(** X17.  Through the pool stage 2 prints, once the output directory
    exists, one report per completed job, in completion order: the [OK]
    line when the job of the group ended normally and the [WARN] line with
    the message of its exception when it raised.  When every job completes
    once, these are the reports of all groups, one each. *)
Theorem stage2_pool_reports (a : Args) (out_dir : str) (groups : dict)
    (order : list nat) :
  os_makedirs out_dir = Ok tt ->
  serial a = false ->
  groups <> [] ->
  reports (fst (stage2 a out_dir groups order))
  = map (pool_report a out_dir groups)
        (as_completed (sorted (keys groups)) order)
  /\ (Permutation order (seq 0 (length groups)) ->
      Permutation (reports (fst (stage2 a out_dir groups order)))
                  (map (pool_report a out_dir groups)
                       (sorted (keys groups)))).
Proof.
  intros Em Hs Hg. destruct (stage2_value a out_dir groups order Em) as [_ Er].
  assert (El : length (sorted (keys groups)) = length groups).
  { rewrite <- (Permutation_length (sorted_perm _)). apply length_map. }
  assert (Ez : (len (sorted (keys groups)) =? 0) = false).
  { apply Z.eqb_neq. unfold len. rewrite El.
    destruct groups; [congruence | simpl; lia]. }
  rewrite Hs, Ez in Er. cbn [orb] in Er. split; [exact Er|].
  intros Hp. rewrite Er. apply Permutation_map.
  apply as_completed_permutation. now rewrite El.
Qed.

End RunOutcome.


Lemma stage2_serial_reports_witness :
  reports (fst (stage2 (O := Sample.os) (F := Sample.pdf) (Sample.args true)
                       SampleRun.out_dir SampleRun.groups []))
  = [MsgOK (lit "A") 2; MsgOK (lit "B") 1].
Proof.
  apply (stage2_serial_reports (O := Sample.os) (F := Sample.pdf)
           (Sample.args true) SampleRun.out_dir SampleRun.groups []);
    reflexivity.
Defined.

Lemma stage2_pool_reports_witness :
  reports (fst (stage2 (O := Sample.os) (F := Sample.pdf) (Sample.args false)
                       SampleRun.out_dir SampleRun.groups [1%nat; 0%nat]))
  = [MsgWarn (lit "B") 1 (lit "ERROR: broken"); MsgOK (lit "A") 2].
Proof.
  apply (proj1 (stage2_pool_reports (O := Sample.os) (F := Sample.pdf)
                  (Sample.args false) SampleRun.out_dir SampleRun.groups
                  [1%nat; 0%nat] eq_refl eq_refl ltac:(discriminate))).
Defined.

(** ** The files a run writes *)

Section WrittenFiles.
Context {U : Unicode} {O : Os} {F : Fitz}.
Variables (a : Args) (out_dir : str) (groups : dict).
Variable C : Type.
Variable f : event -> list C.
Hypothesis f_stdout : forall m, f (Stdout m) = [].

Lemma print_progress_proj (current total : Z) (prefix : str) :
  flat_map f (fst (print_progress current total prefix)) = [].
Proof.
  unfold print_progress. simpl. destruct (total <=? current); simpl;
    now rewrite !f_stdout.
Qed.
+---+
» **WORK INSTRUCTIONS**
All of the entries are to be transcribed exactly.

» **SOLVED PROBLEM**
(** X17.  Through the pool stage 2 prints, once the output directory
    exists, one report per completed job, in completion order: the [OK]
    line when the job of the group ended normally and the [WARN] line with
    the message of its exception when it raised.  When every job completes
    once, these are the reports of all groups, one each. *)
Theorem stage2_pool_reports (a : Args) (out_dir : str) (groups : dict)
    (order : list nat) :
  os_makedirs out_dir = Ok tt ->
  serial a = false ->
  groups <> [] ->
  reports (fst (stage2 a out_dir groups order))
  = map (pool_report a out_dir groups)
        (as_completed (sorted (keys groups)) order)
  /\ (Permutation order (seq 0 (length groups)) ->
      Permutation (reports (fst (stage2 a out_dir groups order)))
                  (map (pool_report a out_dir groups)
                       (sorted (keys groups)))).
Proof.
  intros Em Hs Hg. destruct (stage2_value a out_dir groups order Em) as [_ Er].
  assert (El : length (sorted (keys groups)) = length groups).
  { rewrite <- (Permutation_length (sorted_perm _)). apply length_map. }
  assert (Ez : (len (sorted (keys groups)) =? 0) = false).
  { apply Z.eqb_neq. unfold len. rewrite El.
    destruct groups; [congruence | simpl; lia]. }
  rewrite Hs, Ez in Er. cbn [orb] in Er. split; [exact Er|].
  intros Hp. rewrite Er. apply Permutation_map.
  apply as_completed_permutation. now rewrite El.
Qed.

End RunOutcome.


Lemma stage2_serial_reports_witness :
  reports (fst (stage2 (O := Sample.os) (F := Sample.pdf) (Sample.args true)
                       SampleRun.out_dir SampleRun.groups []))
  = [MsgOK (lit "A") 2; MsgOK (lit "B") 1].
Proof.
  apply (stage2_serial_reports (O := Sample.os) (F := Sample.pdf)
           (Sample.args true) SampleRun.out_dir SampleRun.groups []);
    reflexivity.
Defined.

Lemma stage2_pool_reports_witness :
  reports (fst (stage2 (O := Sample.os) (F := Sample.pdf) (Sample.args false)
                       SampleRun.out_dir SampleRun.groups [1%nat; 0%nat]))
  = [MsgWarn (lit "B") 1 (lit "ERROR: broken"); MsgOK (lit "A") 2].
Proof.
  apply (proj1 (stage2_pool_reports (O := Sample.os) (F := Sample.pdf)
                  (Sample.args false) SampleRun.out_dir SampleRun.groups
                  [1%nat; 0%nat] eq_refl eq_refl ltac:(discriminate))).
Defined.

(** ** The files a run writes *)

Section WrittenFiles.
Context {U : Unicode} {O : Os} {F : Fitz}.
Variables (a : Args) (out_dir : str) (groups : dict).
Variable C : Type.
Variable f : event -> list C.
Hypothesis f_stdout : forall m, f (Stdout m) = [].

Lemma print_progress_proj (current total : Z) (prefix : str) :
  flat_map f (fst (print_progress current total prefix)) = [].
Proof.
  unfold print_progress. simpl. destruct (total <=? current); simpl;
    now rewrite !f_stdout.
Qed.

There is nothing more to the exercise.